MANILA, Philippines — The exposure of Philippine banks to the volatile property segment grew further to 23.3 percent in the first quarter from 22.01 percent in the same period last year, with the industry’s non-performing loan (NPL) ratio to the property sector breaching five percent.
Data from the Bangko Sentral ng Pilipinas (BSP) showed the industry’s real estate exposure was well within the 25 percent ceiling set by the regulator.
The BSP raised the real estate loan limit of big banks to 25 from 20 percent in August 2020 as part of its COVID response measures to free up P1.2 trillion in additional liquidity for lending amid the uncertainties.
Preliminary data released by the central bank showed investments and loans extended by the banking industry to the property sector went up by 7.1 percent to P2.85 trillion in end-March compared to a year-ago level of P2.66 trillion.
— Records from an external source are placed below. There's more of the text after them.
(* ===== verification/GatewayRegistryFacts.v ===== *)
(** * What the gateway registry promises

    An accepted registry gives no address twice and no port twice on a node; a
    retained claim is answered as it is; a fresh claim extends the registry, and the
    registry written with it is read back. *)
From S2P Require Import Prelude GoStd Json JsonFacts JsonDecode NetIP NetIPFacts SiteConfig Api Prog Kube PlatformPlan GatewayRegistry.
Open Scope Z_scope.

(** ** Accepted registries *)

Section registry.
Variables (r : GatewayReconciler) (pool : NetIP.Prefix).

(** The port of a claim on its node, as the reader tells ports apart. *)
Definition port_identity (claim : string) (port : Z) : string :=
  match cut_byte "/" claim with
  | Some (node, _) => (node ++ "/" ++ Itoa port)%string
  | None => ""
  end.
Lemma port_identity_eq node key port : no_slash node = true ->
  port_identity (node ++ "/" ++ key) port = (node ++ "/" ++ Itoa port)%string.
Proof. intros Hn. unfold port_identity. by rewrite (proj2 (cut_slash _ node key)). Qed.
Definition address_ok (claim ip : string) : Prop := claim <> ""%string /\ is_ok (Host ip pool) = true.
Definition port_ok (addresses : gmap string string) (claim : string) (port : Z) : Prop :=
  exists node key, claim = (node ++ "/" ++ key)%string /\ no_slash node = true /\ node <> ""%string /\ key <> ""%string /\
    gw_PortStart r <= port <= gw_PortEnd r /\ get addresses key <> ""%string.

Record registry_ok (g : claims) : Prop := {
  ro_address : forall claim ip, cl_Addresses g !! claim = Some ip -> address_ok claim ip;
  ro_addresses : tells_apart (fun _ ip => ip) (cl_Addresses g);
  ro_port : forall claim port, cl_Ports g !! claim = Some port -> port_ok (cl_Addresses g) claim port;
  ro_ports : tells_apart port_identity (cl_Ports g) }.

Lemma check_addresses_spec seen l : check_addresses pool seen l = true <->
  (forall claim ip, In (claim, ip) l -> address_ok claim ip) /\ distinct_from snd seen l.
Proof.
  revert seen. induction l as [|[claim ip] l IH]; intros seen; cbn [check_addresses].
  - unfold distinct_from. simpl. split; [|done]. intros _. split; [done|]. split; [constructor|done].
  - rewrite !andb_true_iff, IH, distinct_from_cons, !negb_true_iff, String.eqb_neq, bool_decide_eq_false.
    unfold address_ok. simpl. split.
    + intros (((H1 & H2) & H3) & H4 & H5). split; [|done]. intros c i [[= <- <-]|Hin]; auto.
    + intros (H1 & H2 & H3). destruct (H1 claim ip (or_introl eq_refl)). auto 10.
Qed.

Lemma check_ports_spec addresses seen l : check_ports r addresses seen l = true <->
  (forall claim port, In (claim, port) l -> port_ok addresses claim port) /\
  distinct_from (fun kv => port_identity (fst kv) (snd kv)) seen l.
Proof.
  revert seen. induction l as [|[claim port] l IH]; intros seen; cbn [check_ports].
  - unfold distinct_from. simpl. split; [|done]. intros _. split; [done|]. split; [constructor|done].
  - rewrite distinct_from_cons. cbn [fst snd]. destruct (cut_byte "/" claim) as [[node key]|] eqn:Ec.
    + apply cut_slash in Ec as [-> Hn]. rewrite (port_identity_eq _ _ _ Hn).
      rewrite !andb_true_iff, IH, !negb_true_iff, !String.eqb_neq, bool_decide_eq_false, !Z.ltb_ge. split.
      * intros [[[[[[H1 H2] H3] H4] H5] H6] [H7 H8]]. split; [|done].
        intros c p [[= <- <-]|Hin]; [by exists node, key|auto].
      * intros (H1 & H2 & H3). destruct (H1 _ _ (or_introl eq_refl)) as (n & k & E & Hn' & N1 & N2 & Hp & Ha).
        apply slash_inj in E as [-> ->]; [|done..]. split; [|split; [|done]]; [tauto|]. intros c p Hin. apply H1. by right.
    + split; [done|]. intros (H1 & _). destruct (H1 _ _ (or_introl eq_refl)) as (n & k & -> & Hn' & _).
      assert (cut_byte "/" (n ++ "/" ++ k) = Some (n, k)) as E by by apply cut_slash. by rewrite E in Ec.
Qed.

Lemma checks_ok g : check_addresses pool ∅ (map_to_list (cl_Addresses g)) = true /\
  check_ports r (cl_Addresses g) ∅ (map_to_list (cl_Ports g)) = true <-> registry_ok g.
Proof.
  rewrite check_addresses_spec, check_ports_spec, (distinct_from_map (fun _ ip => ip)), (distinct_from_map port_identity).
  split.
  - intros ((H1 & H2) & H3 & H4). split; [|done| |done].
    + intros c i Hc%elem_of_map_to_list%list_elem_of_In. by apply H1.
    + intros c p Hc%elem_of_map_to_list%list_elem_of_In. by apply H3.
  - intros [H1 H2 H3 H4]. split; (split; [|done]).
    + intros c i Hc%list_elem_of_In%elem_of_map_to_list. by apply H1.
    + intros c p Hc%list_elem_of_In%elem_of_map_to_list. by apply H3.
Qed.
End registry.

(** An accepted registry, its pool and its port range. *)
Record accepted (r : GatewayReconciler) (cm : ConfigMap) (g : claims) (pool : NetIP.Prefix) : Prop := {
  ac_pool : Prefix (gw_AllocationPool r) = Ok pool;
  ac_range : 1024 <= gw_PortStart r <= gw_PortEnd r /\ gw_PortEnd r <= 65535;
  ac_UID : om_UID (cm_Meta cm) <> ""%string;
  ac_label : get (om_Labels (cm_Meta cm)) componentLabel = "gateway-allocator"%string;
  ac_ok : registry_ok r pool g }.

Lemma decodeRegistry_ok r cm g : decodeRegistry r cm = Ok g -> exists pool, accepted r cm g pool.
Proof.
  unfold decodeRegistry. destruct (UnmarshalInto _ _ _) as [[cluster [addresses|] [ports|]]|]; try done.
  intros H. destruct (_ || _) eqn:E1 in H; [done|]. destruct (Prefix (gw_AllocationPool r)) as [pool|] eqn:EP; [|done].
  exists pool. destruct (_ || _) eqn:E2 in H; [done|]. destruct (check_addresses _ _ _) eqn:E3 in H; [|done].
  destruct (check_ports _ _ _ _) eqn:E4 in H; [|done]. injection H as <-. breflect.
  split; [done|lia|done|done|]. by apply checks_ok.
Qed.

(** ** A registry that is written can be read back *)

Section files.
Variables (r : GatewayReconciler) (cm : ConfigMap) (pool : NetIP.Prefix).

(** The names in a registry are ASCII, as Kubernetes UIDs and member IDs are. *)
Record names_ascii (g : claims) : Prop := {
  na_cluster : ascii_only (gw_ClusterUID r) = true;
  na_address : forall claim ip, cl_Addresses g !! claim = Some ip -> ascii_only claim = true;
  na_port : forall claim port, cl_Ports g !! claim = Some port -> ascii_only claim = true }.

Lemma decode_registry cluster A P : (forall claim port, P !! claim = Some port -> 0 <= port < 2 ^ 63) ->
  registry_decoder (registry_json (mkRegistry cluster (Some A) (Some P))) noRegistry = Some (mkRegistry cluster (Some A) (Some P)).
Proof.
  intros HP. unfold registry_decoder, registry_json, decode_struct, opt_map_json. cbn -[decode_map map_json].
  rewrite decode_map_json by done. cbn -[decode_map map_json]. rewrite decode_map_json; [done|].
  intros k v Hk. simpl. apply ParseInt_Itoa. by eapply HP.
Qed.

Lemma host_text ip : Prefix (gw_AllocationPool r) = Ok pool -> is_ok (Host ip pool) = true ->
  exists x, ip = AddrString (Addr4 x) /\ Contains pool (Addr4 x) = true.
Proof.
  intros HP. destruct (Host ip pool) as [a|] eqn:EH; [|done]. intros _. apply Prefix_ok in HP as (v & b & Hp & Hb & Hal & _).
  destruct (Host_ok _ _ _ _ _ Hp ltac:(lia) Hal EH) as (x & _ & -> & Hx & _). exists x. split; [done|].
  apply (Contains_range _ _ _ _ Hp). lia.
Qed.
Lending to the sector increased by 7.4 percent to P2.46 trillion from P2.29 trillion.
Commercial real estate loans rose by 6.9 percent to P1.55 trillion from P1.45 trillion, while residential real estate loans grew by eight percent to P908.65 billion from P841.07 billion.
Statistics showed past due real estate loans rose by 2.1 percent to P152.39 billion from P149.17 billion.
This was after past due commercial real estate loans grew by 8.5 percent to P44.28 billion from P40.81 billion, while past due residential real estate loans remained steady at P108.11 billion from P108.36 billion.
Due to uncertainties brought about by the global health crisis, the gross non-performing real estate loans of Philippine banks went up by 12.9 percent to P124.03 billion from P109.84 billion.
This translated to a higher gross non-performing real estate loan ratio of 5.04 percent from 4.79 percent.
On the other hand, data from the BSP showed real estate investments in debt and equity securities expanded by 5.6 percent to P393.55 billion from P372.75 billion.
To ensure that banks’ exposure to the property sector remains manageable, the BSP continues to maintain prudential measures, including the real estate limit.
These measures also included the heightened surveillance of banks’ real estate and project finance exposures, and the real estate stress test (REST) thresholds for universal and commercial banks as well as thrift banks.